■ Stored data entries ■
....................
(* ===== verification/Blocks.v ===== *)
(** * The block loop of both daemons

    [for offset := 0; offset < total; offset += step] enumerates the blocks of
    a disk: [HashDisk] on the server, [InitReplication] on the client. *)
From S2P Require Import Prelude GoInt GoMonad BlockDev.
From Stdlib Require Import Sorting.Sorted.
Open Scope Z_scope.

Fixpoint block_loop (fuel : nat) (offset total step : Z) : list Z :=
  match fuel with
  | O => []
  | S fuel => if offset <? total then offset :: block_loop fuel (u64 (offset + step)) total step else []
  end.

(** One turn per block and one more for the final test. *)
Definition block_offsets (total step : Z) : list Z :=
  block_loop (S (Z.to_nat (total / step))) 0 total step.

Section Offsets.
Context (total step : Z).
Context (Hstep : 0 < step) (Hw : 0 <= total) (Hmax : total + step <= 2 ^ 64).

(** The loop has ended by itself: more fuel changes nothing. *)
Lemma block_loop_spec fuel k :
  0 <= k -> (Z.to_nat (total / step) < fuel + Z.to_nat k)%nat ->
  forall o, o ∈ block_loop fuel (k * step) total step <->
    exists i, k <= i /\ o = i * step /\ o < total.
Proof using Hstep Hw Hmax.
  revert k. induction fuel as [|fuel IH]; intros k Hk Hf o; cbn [block_loop].
  - split; [by intros ?%not_elem_of_nil|]. intros (i & Hi & -> & Ho). exfalso.
    assert (i <= total / step) by (apply Z.div_le_lower_bound; lia).
    lia.
  - destruct (k * step <? total) eqn:E.
    + rewrite elem_of_cons. replace (u64 (k * step + step)) with ((k + 1) * step)
        by (rewrite u64_small by (unfold is_u64; nia); lia).
      rewrite IH by lia. split.
      * intros [->|(i & Hi & -> & Ho)]; [exists k; lia|exists i; lia].
      * intros (i & Hi & -> & Ho). destruct (decide (i = k)) as [->|]; [by left|].
        right. exists i. lia.
    + split; [by intros ?%not_elem_of_nil|]. intros (i & Hi & -> & Ho). nia.
Qed.

Lemma block_loop_sorted fuel k :
  0 <= k -> StronglySorted Z.lt (block_loop fuel (k * step) total step).
Proof using Hstep Hw Hmax.
  revert k. induction fuel as [|fuel IH]; intros k Hk; cbn [block_loop]; [constructor|].
  destruct (k * step <? total) eqn:E; [|constructor].
  replace (u64 (k * step + step)) with ((k + 1) * step)
    by (rewrite u64_small by (unfold is_u64; nia); lia).
  constructor; [apply IH; lia|]. apply Forall_forall. intros o Ho.
  assert (B : forall f k' o, k + 1 <= k' -> o ∈ block_loop f (k' * step) total step -> k * step < o).
  { clear -Hstep Hw Hmax Hk. induction f as [|f IHf]; intros k' o Hk' Ho; cbn [block_loop] in Ho;
      [by apply not_elem_of_nil in Ho|].
    destruct (k' * step <? total) eqn:E'; [|by apply not_elem_of_nil in Ho].
    apply elem_of_cons in Ho as [->|Ho]; [nia|].
    replace (u64 (k' * step + step)) with ((k' + 1) * step) in Ho
      by (rewrite u64_small by (unfold is_u64; nia); lia).
    apply (IHf (k' + 1)); [lia|done]. }
  by apply (B fuel (k + 1)).
Qed.

Lemma block_offsets_elem o :
  o ∈ block_offsets total step <-> exists i, 0 <= i /\ o = i * step /\ o < total.
Proof using Hstep Hw Hmax. apply (block_loop_spec _ 0); lia. Qed.

Lemma block_offsets_sorted : StronglySorted Z.lt (block_offsets total step).
Proof using Hstep Hw Hmax. apply (block_loop_sorted _ 0). lia. Qed.

(** Every byte of the disk is in exactly one block. *)
Lemma block_offsets_cover p :
  0 <= p < total -> exists! o, o ∈ block_offsets total step /\ o <= p < o + step.
Proof using Hstep Hw Hmax.
  intros Hp. exists (p / step * step).
  pose proof (Z.div_mod p step ltac:(lia)). pose proof (Z.mod_pos_bound p step Hstep).
  split.
  - split; [|lia]. apply block_offsets_elem. exists (p / step).
    split; [apply Z.div_pos; lia|]. lia.
  - intros o [(i & Hi & -> & Ho)%block_offsets_elem Hb]. f_equal. nia.
Qed.
End Offsets.

Lemma block_offsets_nodup total step :
  0 < step -> 0 <= total -> total + step <= 2 ^ 64 -> NoDup (block_offsets total step).
Proof.
  intros H1 H2 H3. pose proof (block_offsets_sorted total step H1 H2 H3) as S.
  induction S as [|o l Hs IH Hf]; constructor; [|done].
  intros Hin. rewrite Forall_forall in Hf. specialize (Hf o Hin). lia.
Qed.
....................
■ What you should do ■
Please return every line of the records above that contains the word "more".

■ Response area ■
(** One turn per block and one more for the final test. *)
(** The loop has ended by itself: more fuel changes nothing. *)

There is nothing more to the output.